I have done this many times for factor analysis based factor scores, Ratna. The factor scores are first transformed to normal quantiles to reduce the effects of any existing outliers, followed by a factor analysis. For example, my graduate class created a quality of life index (QoL) that is based on 15 variables. The factor analysis reduced the dimensionality from 15 to fewer factors that explained a large proportion of the variability and that can be explained very well. Factor analysis was an important tool and analyzing correlated data. We performed an exploratory factor analysis with all 15 variable.
If you use rotations of the factors, make sure to use a multivariate cluster analysis if the chosen rotation method is oblique. If you choose an orthogonal rotation, you can have separate cluster analysis for each factor. The beauty of doing a cluster analysis after a factor analysis is the ability to identify geographical clusters that are based on some interesting combination of variables. For example, we identified an area in Florida where the breast cancer rates were unusually high for white women with high income and high level of education who were smokers.
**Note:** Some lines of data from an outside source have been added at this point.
(** X11.  When the OAuth prompt ends with anything but success,
    [loginWithGoogle] and [loginWithMicrosoft] throw and send nothing to the
    gateway: the authorization code is never asked of the server,
    configured or not.  The error is their own "cancelled or failed" when
    the prompt gave a result that is not a success, and the error of the
    prompt, as it is, when the prompt was rejected. *)
Theorem oauth_cancelled_sends_nothing (w : World) :
  prompt_not_successful w ->
  (forall g,
     unchanged traffic w (snd (AuthAPI.loginWithGoogle g w))
     /\ ((forall e l, oauthPrompts w <> OAuthRejects e :: l) ->
         fst (AuthAPI.loginWithGoogle g w)
         = Thrown (Error "Google OAuth cancelled or failed"))
     /\ (forall e l,
           oauthPrompts w = OAuthRejects e :: l ->
           fst (AuthAPI.loginWithGoogle g w) = Thrown e))
  /\ (forall m,
        unchanged traffic w (snd (AuthAPI.loginWithMicrosoft m w))
        /\ ((forall e l, oauthPrompts w <> OAuthRejects e :: l) ->
            fst (AuthAPI.loginWithMicrosoft m w)
            = Thrown (Error "Microsoft OAuth cancelled or failed"))
        /\ (forall e l,
              oauthPrompts w = OAuthRejects e :: l ->
              fst (AuthAPI.loginWithMicrosoft m w) = Thrown e)).
Proof.
  unfold prompt_not_successful. intros Hp.
  assert (Hrun : (exists type code w1,
                    AuthAPI.promptAsync w = (Returned (type, code), w1)
                    /\ String.eqb type "success" = false
                    /\ unchanged traffic w w1
                    /\ forall e l, oauthPrompts w <> OAuthRejects e :: l)
                 \/ (exists e l w1,
                       AuthAPI.promptAsync w = (Thrown e, w1)
                       /\ unchanged traffic w w1
                       /\ oauthPrompts w = OAuthRejects e :: l)).
  { unfold AuthAPI.promptAsync.
    destruct (oauthPrompts w) as [|[e|type code] l].
    - left. exists "dismiss", EmptyString, w. repeat split. discriminate.
    - right. exists e, l, (with_oauthPrompts l w). repeat split.
    - left. exists type, code, (with_oauthPrompts l w). repeat split.
      + apply String.eqb_neq. exact Hp.
      + discriminate. }
  split.
  - intros g. unfold AuthAPI.loginWithGoogle, try_catch.
    destruct Hrun as [(type & code & w1 & Hrun & Hne & Hfr & Hno)
                     |(e & l & w1 & Hrun & Hfr & Hw)].
    + rewrite (bind_returned _ _ _ _ _ Hrun). simpl. rewrite Hne. simpl.
      split; [exact Hfr|]. split; [reflexivity|].
      intros e l Hw. elim (Hno e l Hw).
    + rewrite (bind_thrown _ _ _ _ _ Hrun). simpl.
      split; [exact Hfr|]. split.
      * intros Hno. elim (Hno e l Hw).
      * intros e' l' Hw'. rewrite Hw in Hw'. injection Hw' as -> _. reflexivity.
  - intros m. unfold AuthAPI.loginWithMicrosoft, try_catch.
    destruct Hrun as [(type & code & w1 & Hrun & Hne & Hfr & Hno)
                     |(e & l & w1 & Hrun & Hfr & Hw)].
    + rewrite (bind_returned _ _ _ _ _ Hrun). simpl. rewrite Hne. simpl.
      split; [exact Hfr|]. split; [reflexivity|].
      intros e l Hw. elim (Hno e l Hw).
    + rewrite (bind_thrown _ _ _ _ _ Hrun). simpl.
      split; [exact Hfr|]. split.
      * intros Hno. elim (Hno e l Hw).
      * intros e' l' Hw'. rewrite Hw in Hw'. injection Hw' as -> _. reflexivity.
Qed.

(** The user closes the browser of the OAuth prompt. *)
Definition promptCancelled : World :=
  with_oauthPrompts [OAuthResult "cancel" EmptyString]
    (with_apiConfig (Some defaultConfig) freshInstall).

(** The browser of the OAuth prompt cannot be opened. *)
Definition promptRejected : World :=
  with_oauthPrompts [OAuthRejects (Error "Cannot open the browser")]
    (with_apiConfig (Some defaultConfig) freshInstall).

Lemma oauth_cancelled_sends_nothing_witness :
  fst (AuthAPI.loginWithGoogle
         {| google_clientId := "client"; google_scopes := None |} promptCancelled)
  = Thrown (Error "Google OAuth cancelled or failed")
  /\ fst (AuthAPI.loginWithMicrosoft
            {| microsoft_clientId := "client"; tenantId := None;
               microsoft_scopes := None |} promptCancelled)
     = Thrown (Error "Microsoft OAuth cancelled or failed")
  /\ fst (AuthAPI.loginWithGoogle
            {| google_clientId := "client"; google_scopes := None |} promptRejected)
     = Thrown (Error "Cannot open the browser")
  /\ requests (events (snd (AuthAPI.loginWithGoogle
                              {| google_clientId := "client"; google_scopes := None |}
                              promptRejected)))
     = requests (events promptRejected).
Proof.
  assert (Hp : prompt_not_successful promptCancelled) by (simpl; discriminate).
  destruct (oauth_cancelled_sends_nothing promptCancelled Hp) as (Hg & Hm).
  destruct (oauth_cancelled_sends_nothing promptRejected I) as (Hr & _).
  split; [apply Hg; discriminate|]. split; [apply Hm; discriminate|].
  destruct (Hr {| google_clientId := "client"; google_scopes := None |})
    as (Ht & _ & He).
  split; [apply (He _ [] eq_refl)|]. exact (f_equal fst Ht).
Defined.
Sure this can be done, but please also consider the reverse procedure: First find your groups with cluster analysis and subsequently analyse each individual cluster with Principal Component Analysis (PCA). The reason for this is that the first few axes of your PCA do not at all need to be identical for the different groups you are interested in. If you picture your consumer groups as galaxies in the vast universe, it is easy to see that each galaxy has its own orientation (given by PCA) whereas the cluster analysis will have no trouble finding the individual galaxies. This is the result you get if you first cluster, and subsequently run PCA on the individual clusters. Running PCA first wil find the directions of biggest separation between galaxies, answering the question what linear combination of variables is crucial to distinguish them. Both options are useful.
Note: If you need the PCA to filter the data, this is my guess from your question, than you are misusing the procedure and you should either clean up your data some other way or, even better, switch to a more robust distance metric for your cluster analysis. PCA is a procedure that is extremely sensitive to outliers and running cluster analysis first can help filtering these out.
You can do that, that's for sure. I've used PCA prior to discriminant analysis to reduce multicolinearity of the data, but as someone else mentioned here the problem rises when you try to interpret the results of the second analysis. However, if your factors are meaningful enough, I think you shouldn't have trouble discussing your results.
Bas van der Geer wrote "the first few axes of your PCA do not at all need to be identical for the different groups you are interested in". An additional problem with PCA is that even though the axes explain subsequently most variance of the remaining variability, there is no guarantee that the the optimal clustering is in the space that explains most variance. Thus you may miss the clustering you seek by extracting a limited amount of principal components. Whether this happens is an empirical matter. J. D. Carroll and J. B. Kruskal have written about this problem.
cluster analysis can be done in several way. one is using factor scores. An important stage in cluster analysis is to test which is better? A multivariate should be don on clusters to see which kind of data make a big between subject? especially when we do a exploratory research.